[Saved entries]
(** * senio: band ordering and the 12-band merge

    A shallow embedding of [senio/utils.py] and [senio/processors.py].

    - Python objects that the code mutates ([numpy] arrays, lists) live in a
      store addressed by locations; [stack_sort] is run on that store.
    - The processors run in a state-and-exception monad over a tree-shaped
      file system; the raster engine (GDAL behind [rasterio]) is a record of
      operations that the processors are parametrised by.
    - A state of the processors is the tree of the files they read and
      write.  The log is no part of it: [logger.info] appends a line to
      [Logs/logs.log] beside the package (utils.py, line 44), and the model
      has no step for it.  What is stated of a state is stated of those
      files, not of the log. *)

From Stdlib Require Import Ascii String.
From stdpp Require Import base numbers list strings.

Open Scope string_scope.
Open Scope list_scope.
Open Scope nat_scope.

(** ** Exceptions and results *)

Inductive exn :=
  | SystemExit (msg : string)
  | IndexError
  | ValueError
  | TypeError
  | AttributeError
  | OverflowError
  | UnboundLocalError
  | ZeroDivisionError
  | FileNotFoundError
  | FileExistsError
  | NotADirectoryError
  | IsADirectoryError
  | BadZipFile
  | RasterioIOError
  | OverviewCreationError
  | CPLE_OpenFailedError
  | DanglingReference.

(** [OutOfFuel] is not a Python outcome: it is what a fuel-indexed loop
    gives when the fuel is too short.  [stack_sort_total] shows that the
    fuel [stack_sort] hands its loop is always enough. *)
Inductive result (A : Type) :=
  | Ok (a : A)
  | Raise (e : exn)
  | OutOfFuel.
Arguments Ok {A} a.
Arguments Raise {A} e.
Arguments OutOfFuel {A}.

(** State and exception monad; [S] is the store the code works on. *)
Definition M (S A : Type) : Type := S → S * result A.

Definition ret {S A} (a : A) : M S A := λ s, (s, Ok a).
Definition raise {S A} (e : exn) : M S A := λ s, (s, Raise e).
Definition bind {S A B} (m : M S A) (k : A → M S B) : M S B :=
  λ s, match m s with
       | (s', Ok a) => k a s'
       | (s', Raise e) => (s', Raise e)
       | (s', OutOfFuel) => (s', OutOfFuel)
       end.

Notation "'let*' x ':=' m 'in' k" := (bind m (λ x, k))
  (at level 10, x name, m at level 100, k at level 200).
Notation "'let*' ' p ':=' m 'in' k" := (bind m (λ x, match x with p => k end))
  (at level 10, p pattern, m at level 100, k at level 200).
Notation "m1 ';;;' m2" := (bind m1 (λ _, m2))
  (at level 100, m2 at level 200, right associativity).

(** ** numpy arrays *)

(** The integer element types the model knows.  Floating-point element
    types are outside the model. *)
Inductive dtype := uint8 | uint16 | int32.

Global Instance dtype_eq_dec : EqDecision dtype.
Proof. solve_decision. Defined.

Definition in_range (dt : dtype) (v : Z) : Prop :=
  match dt with
  | uint8 => (0 ≤ v < 256)%Z
  | uint16 => (0 ≤ v < 65536)%Z
  | int32 => (-2147483648 ≤ v < 2147483648)%Z
  end.

(** Conversion of an integer to an element type as array-to-array
    assignment does it: the value wraps around. *)
Definition cast (dt : dtype) (v : Z) : Z :=
  match dt with
  | uint8 => v `mod` 256
  | uint16 => v `mod` 65536
  | int32 => (v + 2147483648) `mod` 4294967296 - 2147483648
  end%Z.
Lemma propagate_frame (env : Env) (id : jsval) (w : World) :
  exists o w',
    propagate env id w = (o, w')
    /\ remote w' = remote w ++ propagation_calls env id (remote w) (settings w)
    /\ zoomEvents w' = zoomEvents w /\ settings w' = settings w
    /\ contacts w' = contacts w.
Proof.
  rewrite propagate_run. unfold propagation_calls. cbv zeta.
  destruct (ghl env (remote w) _) as [c | r].
  - destruct (workflow_id env) as [wf|].
    + destruct (ghl env (remote w ++ _) _); do 2 eexists;
        (split; [reflexivity|]); now repeat split.
    + do 2 eexists. split; [reflexivity|]. now repeat split.
  - do 2 eexists. split; [reflexivity|].
    destruct (workflow_id env); now repeat split.
Qed.

Lemma handleRegistrationEvent_run (env : Env) (payload : option ZoomPayload)
    (eventType : jsval) (w : World) :
  exists w',
    handleRegistrationEvent env payload eventType w = (Ok tt, w')
    /\ remote w' = remote w ++ registration_calls env payload w
    /\ zoomEvents w' = zoomEvents w /\ settings w' = settings w.
Proof.
  unfold handleRegistrationEvent, registration_calls.
  destruct (match payload with Some p => object p | None => None end)
    as [objectData|].
  2:{ exists w. unfold ret. now rewrite app_nil_r. }
  cbv zeta.
  destruct (truthy (clean_email (r_email (registrant_of objectData)))) eqn:He;
    cbn [negb].
  2:{ eexists. unfold console_warn. split; [reflexivity|]. simpl.
      now rewrite app_nil_r. }
  destruct (resolve_contact_run env (registrant_of objectData) _ w He)
    as (w1 & Hres & Hr & _ & Hz & Hs).
  unfold try_catch, bind. rewrite Hres.
  destruct (resolution env (registrant_of objectData) _ w)
    as [[[id|] calls] lines]; cbn [fst snd] in *.
  - destruct (propagate_frame env id w1) as (o & w2 & Hp & Hr2 & Hz2 & Hs2 & _).
    rewrite Hp. rewrite Hr, Hs in Hr2.
    destruct o as [[]|e].
    + exists w2. split; [reflexivity|]. rewrite Hr2, Hz2, Hs2, Hz, Hs.
      now rewrite app_assoc.
    + eexists. unfold console_error. split; [reflexivity|]. simpl.
      rewrite Hr2, Hz2, Hs2, Hz, Hs. now rewrite app_assoc.
  - exists w1. unfold ret. now repeat split.
Qed.

(* ------------------------------------------------------------------ *)
(** ** The event-source webhook *)

Lemma findOne_in_ledger (eventId : jsval) (l : list ZoomEvent.doc) :
  in_ledger eventId l = true
  <-> exists d, ZoomEvent.findOne (toString eventId) l = Some d.
Proof.
  unfold in_ledger, ZoomEvent.findOne. induction l as [|a l IH]; simpl.
  - split; [discriminate | intros [d [=]]].
  - destruct (String.eqb (ZoomEvent.eventId a) (toString eventId)); simpl.
    + split; [now exists a | reflexivity].
    + exact IH.
Qed.

Lemma not_in_ledger (eventId : jsval) (l : list ZoomEvent.doc) :
  in_ledger eventId l = false <-> ZoomEvent.findOne (toString eventId) l = None.
Proof.
  split; intros H.
  - destruct (ZoomEvent.findOne (toString eventId) l) as [d|] eqn:E; [|reflexivity].
    assert (T : in_ledger eventId l = true) by (apply findOne_in_ledger; eauto).
    congruence.
  - destruct (in_ledger eventId l) eqn:E; [|reflexivity].
    apply findOne_in_ledger in E. destruct E as [d E]. congruence.
Qed.

(** A successful insert leaves the identity in the ledger; an insert into
    a ledger that holds the identity fails on the unique index, once the
    document is valid. *)
Lemma create_in_ledger (id type mail : jsval) (t : Date)
    (l l' : list ZoomEvent.doc) :
  ZoomEvent.create id type mail t l = inr l' ->
  in_ledger id l = false /\ in_ledger id l' = true
  /\ l' = l ++ [ {| ZoomEvent.eventId := toString id;
                    ZoomEvent.eventType := toString type;
                    ZoomEvent.email := castString mail;
                    ZoomEvent.processedAt := t |} ].
Proof.
  unfold ZoomEvent.create, in_ledger.
  destruct (negb _); [discriminate|].
  destruct (existsb _ l) eqn:E; [discriminate|].
  intros [= <-]. split; [reflexivity|]. split; [|reflexivity].
  rewrite existsb_app. simpl. now rewrite String.eqb_refl, orb_true_r.
Qed.

Lemma create_duplicate (id type mail : jsval) (t : Date) (l : list ZoomEvent.doc) :
  in_ledger id l = true ->
  exists e, ZoomEvent.create id type mail t l = inl e.
Proof.
  unfold ZoomEvent.create, in_ledger. intros ->.
  destruct (negb _); eauto.
Qed.

(** The notifications that pass the gate: what the [try] block does from
    the "Idempotency Check" on. *)
Lemma zoom_webhook_try_admitted (between : World -> World) (env : Env)
    (req : ZoomRequest) :
  is_validation req = false -> signature_rejected env req = false ->
  zoom_webhook_try between env req =
    (duplicate <- ledger_step between env req ;;
     if duplicate : bool then ret duplicate_response else process_step env req).
Proof.
  unfold is_validation, signature_rejected, zoom_webhook_try.
  intros -> ->. reflexivity.
Qed.

Lemma process_step_run (env : Env) (req : ZoomRequest) (w : World) :
  exists w',
    process_step env req w = (Ok received_response, w')
    /\ remote w' = remote w ++ process_calls env req w
    /\ zoomEvents w' = zoomEvents w /\ settings w' = settings w.
Proof.
  unfold process_step, process_calls, bind.
  destruct (is_registration (event (zoom_body req))).
  - destruct (handleRegistrationEvent_run env (payload (zoom_body req))
                (event (zoom_body req)) w) as (w' & -> & Hr & Hz & Hs).
    exists w'. unfold ret. now repeat split.
  - exists w. unfold ret. now rewrite app_nil_r.
Qed.

(** The ledger step with nothing else running. *)
Lemma ledger_step_run (env : Env) (req : ZoomRequest) (w : World) :
  ledger_step (fun w => w) env req w =
    if truthy (deriveEventId req) then
      if in_ledger (deriveEventId req) (zoomEvents w) then (Ok true, w)
      else
        match ZoomEvent.create (deriveEventId req) (event (zoom_body req))
                (registrantEmail_of (payload (zoom_body req))) (now env)
                (zoomEvents w) with
        | inl e => (Throw e, w)
        | inr l => (Ok false, with_zoomEvents l w)
        end
    else (Ok false, w).
Proof.
  unfold ledger_step. destruct (truthy (deriveEventId req)); [|reflexivity].
  unfold bind, ZoomEvent_findOne, meanwhile, ret, ZoomEvent_create.
  destruct (in_ledger (deriveEventId req) (zoomEvents w)) eqn:E.
  - apply findOne_in_ledger in E. destruct E as [d ->]. reflexivity.
  - apply not_in_ledger in E. rewrite E.
    now destruct (ZoomEvent.create _ _ _ _ _).
Qed.

Lemma zoom_webhook_duplicate (env : Env) (req : ZoomRequest) (w : World) :
  is_validation req = false -> signature_rejected env req = false ->
  truthy (deriveEventId req) = true ->
  in_ledger (deriveEventId req) (zoomEvents w) = true ->
  zoom_webhook env req w = (duplicate_response, w).
Proof.
  intros Hv Hs Ht Hin. unfold zoom_webhook, zoom_webhook_at, respond.
  rewrite (zoom_webhook_try_admitted _ _ _ Hv Hs). unfold bind.
  now rewrite ledger_step_run, Ht, Hin.
Qed.

Lemma zoom_webhook_first (env : Env) (req : ZoomRequest) (w : World) :
  is_validation req = false -> signature_rejected env req = false ->
  truthy (deriveEventId req) = true ->
  in_ledger (deriveEventId req) (zoomEvents w) = false ->
  match ZoomEvent.create (deriveEventId req) (event (zoom_body req))
          (registrantEmail_of (payload (zoom_body req))) (now env)
          (zoomEvents w) with
  | inl e =>
      zoom_webhook env req w =
        ({| status := 500; body := ErrorBody "Internal server error" |},
         after [] [ConsoleError "Error processing webhook:"] w)
  | inr l =>
      exists w',
        zoom_webhook env req w = (received_response, w')
        /\ zoomEvents w' = l /\ settings w' = settings w
        /\ remote w' = remote w ++ process_calls env req w
  end.
Proof.
  intros Hv Hs Ht Hin. unfold zoom_webhook, zoom_webhook_at, respond.
  rewrite (zoom_webhook_try_admitted _ _ _ Hv Hs). unfold bind.
  rewrite ledger_step_run, Ht, Hin.
  destruct (ZoomEvent.create _ _ _ _ _) as [e | l].
  - unfold after, with_console, with_remote. simpl. now rewrite app_nil_r.
  - destruct (process_step_run env req (with_zoomEvents l w))
      as (w' & Hp & Hr & Hz & Hset).
    rewrite Hp. exists w'. repeat split; assumption.
Qed.

Lemma zoom_webhook_no_identity (env : Env) (req : ZoomRequest) (w : World) :
  is_validation req = false -> signature_rejected env req = false ->
  truthy (deriveEventId req) = false ->
  exists w',
    zoom_webhook env req w = (received_response, w')
    /\ zoomEvents w' = zoomEvents w /\ settings w' = settings w
    /\ remote w' = remote w ++ process_calls env req w.
Proof.
  intros Hv Hs Ht. unfold zoom_webhook, zoom_webhook_at, respond.
  rewrite (zoom_webhook_try_admitted _ _ _ Hv Hs). unfold bind.
  rewrite ledger_step_run, Ht.
  destruct (process_step_run env req w) as (w' & Hp & Hr & Hz & Hset).
  rewrite Hp. exists w'. repeat split; assumption.
Qed.

Lemma zoom_webhook_rejected (between : World -> World) (env : Env) (req : ZoomRequest)
    (w : World) :
  is_validation req = false -> signature_rejected env req = true ->
  zoom_webhook_at between env req w =
    ({| status := 401; body := ErrorBody "Invalid signature" |},
     after [] [ConsoleError "Invalid Zoom signature"] w).
Proof.
  unfold is_validation, signature_rejected, zoom_webhook_at, respond,
    zoom_webhook_try.
  intros -> ->. unfold bind, console_error, ret, after, with_console, with_remote.
  simpl. now rewrite app_nil_r.
Qed.

(** The validation challenge: 400 without a token or a secret, the signed
    token otherwise; signing a token that is not a string throws. *)
Lemma zoom_webhook_try_validation (between : World -> World) (env : Env)
    (req : ZoomRequest) (w : World) :
  is_validation req = true ->
  zoom_webhook_try between env req w =
    if negb (truthy (plainToken_of req))
       || negb (truthy (of_opt (ZOOM_SECRET_TOKEN (process_env env))))
    then (Ok {| status := 400; body := ErrorBody "Missing token or configuration" |}, w)
    else match plainToken_of req with
         | JStr token =>
             (Ok {| status := 200;
                    body := ChallengeBody token
                              (hmac_sha256_hex env
                                 (toString (of_opt (ZOOM_SECRET_TOKEN (process_env env))))
                                 token) |}, w)
         | _ => (Throw TypeError, w)
         end.
Proof.
  unfold is_validation, zoom_webhook_try, plainToken_of. intros ->.
  cbv zeta.
  destruct (negb _ || negb _); [reflexivity|].
  destruct (match payload (zoom_body req) with Some p => plainToken p
                                            | None => JUndefined end);
    reflexivity.
Qed.
(** A sector taken for an inode, as [filesys_create] does before
    [inode_create]. *)
Definition reserve (f : fs) : fs * Z :=
  let '(fm, s, _) := free_map_allocate (free_map f) 0 in (mk_fs (disk f) fm, s).

(** A formatted device: sector 0 holds the free map, sector 1 the inode
    of the root directory, which has room for 16 entries; [free]
    sectors beyond them. *)
Definition formatted (free : nat) : fs :=
  created (mk_fs ∅ (bitmap 2 free)) 1 320 0 1.

(** A file of 138 sectors, all index entries of the inode and of the
    first indirect block in use, on a device with one free sector left;
    its inode is in sector 3 and open. *)
Definition fs_138 : fs := created (reserve (formatted 142)).1 3 70656 1 0.
Definition st_138 : state := (inode_open (mk_state fs_138 ∅) 3).1.
Definition buf_138 : list Z := [1; 0; 0; 0] ++ replicate 508%nat 7.

(** The state after 512 bytes were written at the end of that file. *)
Definition st_138_written : state :=
  match write_at st_138 3 buf_138 512 70656 with
  | Some (st, _) => st
  | None => st_138
  end.

(** The same file and the same write on a device with three free
    sectors left. *)
Definition st_138_roomy : state :=
  (inode_open (mk_state (created (reserve (formatted 144)).1 3 70656 1 0) ∅) 3).1.

Definition st_138_roomy_written : state :=
  match write_at st_138_roomy 3 buf_138 512 70656 with
  | Some (st, _) => st
  | None => st_138_roomy
  end.

(** A file of one byte on a device with 139 free sectors left, and the
    state after one byte was written at offset 70656. *)
Definition fs_1 : fs := created (reserve (formatted 142)).1 3 1 1 0.
Definition st_1 : state := (inode_open (mk_state fs_1 ∅) 3).1.
(** The entry of a schema dictionary under a key. *)
Definition schema_lookup {K : Type} `{Countable K} {V O : Type}
    (s : @schema K _ _ V O) (key : string) : option (@field K _ _ V O) :=
  match s with
  | SDict d => d !! key
  | _ => None
  end.

(** Whether two value types belong to the same class. *)
Definition same_class {K : Type} `{Countable K} {V O S : Type}
    (a b : ValueType K V O S) : bool :=
  match a, b with
  | BareType _, BareType _ => true
  | Constant _, Constant _ => true
  | EnumT _, EnumT _ => true
  | RangeT _, RangeT _ => true
  | Notice _, Notice _ => true
  | BulkDataType _ _, BulkDataType _ _ => true
  | _, _ => false
  end.

(** ** [shinysdr/dependencies.py] *)

(** What attribute access and the path functions can raise. *)
Inductive attr_exn : Type :=
| AttributeError
| OtherException (text : string).

(** Outcome of the path functions: a value, an exception, or [NoFuel]
    when the model's recursion was cut short (shown below never to
    happen). *)
Inductive outcome (A : Type) : Type :=
| Got (a : A)
| Failed (e : attr_exn)
| NoFuel.

Arguments Got {A} a.
Arguments Failed {A} e.
Arguments NoFuel {A}.

(** What [import_module(name)] does: it returns the module, raises an
    [ImportError] (with its [message] and its text [str(e)]), or raises
    another exception (with its text). *)
Inductive import_outcome (obj : Type) : Type :=
| Imported (module : obj)
| ImportError (message text : string)
| ImportFailure (text : string).

Arguments Imported {obj} module.
Arguments ImportError {obj} message text.
Arguments ImportFailure {obj} text.

(** [path.split('.', 1)]: the part before the first dot and, when there
    is a dot, the part after it. *)
Fixpoint split_dot (path : string) : string * option string :=
  match path with
  | EmptyString => (EmptyString, None)
  | String c rest =>
      if Ascii.eqb c "."%char then (EmptyString, Some rest)
      else let (first, more) := split_dot rest in (String c first, more)
  end.

(** [s.endswith(suffix)] and [s[n:]] *)
Definition endswith (s suffix : string) : bool :=
  Nat.leb (String.length suffix) (String.length s)
  && String.eqb
       (String.substring (String.length s - String.length suffix)
          (String.length suffix) s)
       suffix.
(** The loop over the indices of [rest], entered after [done] was processed. *)
Lemma for_range_scan (rest done : list T) (pre : list Z) (s : state) :
  length pre = length done ->
  for_range
    (loop_body (long_spread entry_z (done ++ rest))
               (short_spread entry_z (done ++ rest)) (done ++ rest) exit_z)
    (seq (length done) (length rest))
    {| pos := state_value s; position := pre ++ replicate (length rest) 0%Z |}
  = Some {| pos := state_value (foldl tr s rest);
            position := pre ++ map state_value (scan entry_z exit_z s rest) |}.
Proof.
  revert done pre s.
  induction rest as [|z rest IH]; intros done pre s Hlen; simpl.
  - reflexivity.
  - rewrite (loop_body_transition _ _ z).
    + simpl.
      replace (<[length done := state_value (tr s z)]> (pre ++ 0%Z :: replicate (length rest) 0%Z))
        with ((pre ++ [state_value (tr s z)]) ++ replicate (length rest) 0%Z).
      * specialize (IH (done ++ [z]) (pre ++ [state_value (tr s z)]) (tr s z)).
        rewrite <- !app_assoc in IH. simpl in IH.
        rewrite !length_app in IH. simpl in IH.
        replace (length done + 1)%nat with (S (length done)) in IH by lia.
        rewrite <- (app_assoc pre). cbn [app].
        rewrite IH by lia. reflexivity.
      * rewrite <- Hlen, <- app_assoc. simpl.
        rewrite insert_app_r_alt by lia.
        by rewrite Nat.sub_diag.
    + rewrite lookup_app_r by lia. by rewrite Nat.sub_diag.
    + rewrite length_app. simpl. lia.
Qed.

(** The column the cell computes, in closed form; in particular the loop
    never fails. *)
Lemma position_column_scan (zs : list T) :
  position_column entry_z exit_z zs
  = Some (map state_value (scan entry_z exit_z FLAT zs)).
Proof.
  unfold position_column.
  pose proof (for_range_scan zs [] [] FLAT eq_refl) as Hloop.
  simpl in Hloop. by rewrite Hloop.
Qed.

Lemma length_scan (s : state) (zs : list T) :
  length (scan entry_z exit_z s zs) = length zs.
Proof. revert s; induction zs as [|z zs IH]; intros s; simpl; [done | by rewrite IH]. Qed.

(** Entry [t] of the scan is the fold over the first [t + 1] z-scores. *)
Lemma scan_lookup (zs : list T) (s : state) (t : nat) :
  (t < length zs)%nat ->
  scan entry_z exit_z s zs !! t = Some (foldl tr s (take (S t) zs)).
Proof.
  revert s t. induction zs as [|z zs IH]; intros s t Ht; simpl in *; [lia|].
  destruct t as [|t]; simpl.
  - by destruct zs.
  - rewrite IH by lia. reflexivity.
Qed.

(** Consecutive entries of the scan are related by one transition. *)
Lemma scan_step (zs : list T) (s : state) (t : nat) (a : state) (z : T) :
  scan entry_z exit_z s zs !! t = Some a ->
  zs !! S t = Some z ->
  scan entry_z exit_z s zs !! S t = Some (tr a z).
Proof.
  revert s t. induction zs as [|z0 zs IH]; intros s t Ha Hz; [done|].
  destruct t as [|t]; simpl in *.
  - destruct zs as [|z1 zs]; simpl in *; [done|].
    injection Ha as <-. injection Hz as <-. reflexivity.
  - eauto.
Qed.

End LoopFacts.

Section MachineFacts.
Context {T : Type} `{Number T}.
Variables entry_z exit_z : T.

Let tr := transition entry_z exit_z.

(** The machine leaves a non-flat state only for [FLAT]. *)
Lemma transition_held_or_flat (s : state) (z : T) :
  s <> FLAT -> tr s z = s \/ tr s z = FLAT.
Proof.
  intros Hs. destruct s; [done | |]; simpl;
    destruct (lt (fabs z) exit_z); auto.
Qed.

(** From a non-flat entry of the scan, every later entry repeats it unless
    some entry in between (or that later entry) is flat. *)
Lemma scan_held_or_flat (zs : list T) (s0 a : state) (i j : nat) :
  scan entry_z exit_z s0 zs !! i = Some a ->
  a <> FLAT ->
  (i <= j < length zs)%nat ->
  scan entry_z exit_z s0 zs !! j = Some a
  \/ exists k, (i < k <= j)%nat /\ scan entry_z exit_z s0 zs !! k = Some FLAT.
Proof.
  intros Ha Hflat. induction j as [|j IH]; intros [Hij Hj].
  - left. by replace i with 0%nat in Ha by lia.
  - destruct (decide (i = S j)) as [->|Hne]; [by left|].
    destruct IH as [Hheld | (k & Hk & Hflatk)]; [lia | |].
    + destruct (lookup_lt_is_Some_2 zs (S j) Hj) as [z Hz].
      pose proof (scan_step entry_z exit_z zs s0 j a z Hheld Hz) as Hnext.
      fold tr in Hnext.
      destruct (transition_held_or_flat a z Hflat) as [Heq | Heq];
        rewrite Heq in Hnext.
      * by left.
      * right. exists (S j). split; [lia | done].
    + right. exists k. split; [lia | done].
Qed.

(** When the exit test never succeeds, a non-flat state is kept. *)
Lemma transition_held (s : state) (z : T) :
  (forall z', lt (fabs z') exit_z = false) -> s <> FLAT -> tr s z = s.
Proof.
  intros Hexit Hs. destruct s; [done | |]; simpl; by rewrite Hexit.
Qed.

Lemma scan_never_flat (zs : list T) (s0 a : state) (i k : nat) :
  (forall z', lt (fabs z') exit_z = false) ->
  scan entry_z exit_z s0 zs !! i = Some a ->
  a <> FLAT ->
  (i <= k)%nat ->
  scan entry_z exit_z s0 zs !! k <> Some FLAT.
Proof.
  intros Hexit Ha Hflat. induction k as [|k IH]; intros Hik.
  - replace i with 0%nat in Ha by lia. congruence.
  - destruct (decide (i = S k)) as [->|Hne]; [congruence|].
    intros Hk.
    assert (Hlen : (S k < length zs)%nat).
    { apply lookup_lt_Some in Hk. by rewrite length_scan in Hk. }
    destruct (lookup_lt_is_Some_2 zs (S k) Hlen) as [z Hz].
    destruct (lookup_lt_is_Some_2 (scan entry_z exit_z s0 zs) k) as [b Hb].
    { rewrite length_scan. lia. }
    pose proof (scan_step entry_z exit_z zs s0 k b z Hb Hz) as Hnext.
    fold tr in Hnext.
    assert (Hbflat : b <> FLAT) by (intros ->; apply IH; [lia | done]).
    rewrite (transition_held b z Hexit Hbflat) in Hnext. congruence.
Qed.

(** With an exit test that never succeeds, a position once taken is held. *)
Lemma position_held (zs : list T) (ps : list Z) (i j : nat) (v : Z) :
  (forall z', lt (fabs z') exit_z = false) ->
  position_column entry_z exit_z zs = Some ps ->
  ps !! i = Some v ->
  v <> 0%Z ->
  (i <= j < length zs)%nat ->
  ps !! j = Some v.
Proof.
  intros Hexit Hps Hi Hv Hij.
  rewrite position_column_scan in Hps. injection Hps as <-.
  rewrite lookup_map in *.
  destruct (scan entry_z exit_z FLAT zs !! i) as [a|] eqn:Ha; [|done].
  injection Hi as <-.
  assert (Hflat : a <> FLAT) by (intros ->; done).
  destruct (scan_held_or_flat zs FLAT a i j Ha Hflat Hij)
    as [-> | (k & Hk & Hflatk)]; [done|].
  exfalso. eapply (scan_never_flat zs FLAT a i k); eauto. lia.
Qed.

End MachineFacts.

(** The test [abs(z) < 0.0] fails for every real number and for NaN. *)
Lemma xreal_abs_not_negative (z : xreal) : lt (fabs z) (of_Z 0) = false.
Proof.
  destruct z as [x|]; simpl; [|reflexivity].
  destruct (Rlt_dec (Rabs x) 0) as [Hneg|]; [|reflexivity].
  pose proof (Rabs_pos x). lra.
Qed.

(** It fails for every binary64 value as well. *)
Lemma float_abs_not_negative (z : float) : lt (fabs z) (of_Z 0) = false.
Proof.
  change (PrimFloat.ltb (PrimFloat.abs z) 0%float = false).
  rewrite ltb_spec, abs_spec.
  destruct (Prim2SF z) as [s|s| |s m e]; try destruct s; reflexivity.
Qed.

(** Deciding the comparisons of a closed term over [xreal]. *)
Ltac xreal_case :=
  match goal with
  | |- context [Rcase_abs ?a] => destruct (Rcase_abs a)
  | |- context [Req_dec_T ?a ?b] => destruct (Req_dec_T a b)
  | |- context [Rlt_dec ?a ?b] => destruct (Rlt_dec a b)
  end; try (exfalso; lra).

Ltac xreal_decide := repeat (cbn; unfold gt, Rabs; xreal_case); cbn.

Lemma sample_positions_xreal :
  position_column (T := xreal) entry_z_default exit_z_default sample_zscores
  = Some [-1; -1; -1; -1; -1]%Z.
Proof.
  rewrite position_column_scan. f_equal.
  unfold sample_zscores, entry_z_default, exit_z_default, lit.
  xreal_decide. reflexivity.
Qed.

Lemma sample_positions_float :
  position_column (T := float) entry_z_default exit_z_default sample_zscores
  = Some [-1; -1; -1; -1; -1]%Z.
Proof. vm_compute. reflexivity. Qed.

EXERCISE AIM → Reproduce each line of the entries in which the word "eventType" is found.

EXERCISE RESULT →
    (eventType : jsval) (w : World) :
    handleRegistrationEvent env payload eventType w = (Ok tt, w')
                    ZoomEvent.eventType := toString type;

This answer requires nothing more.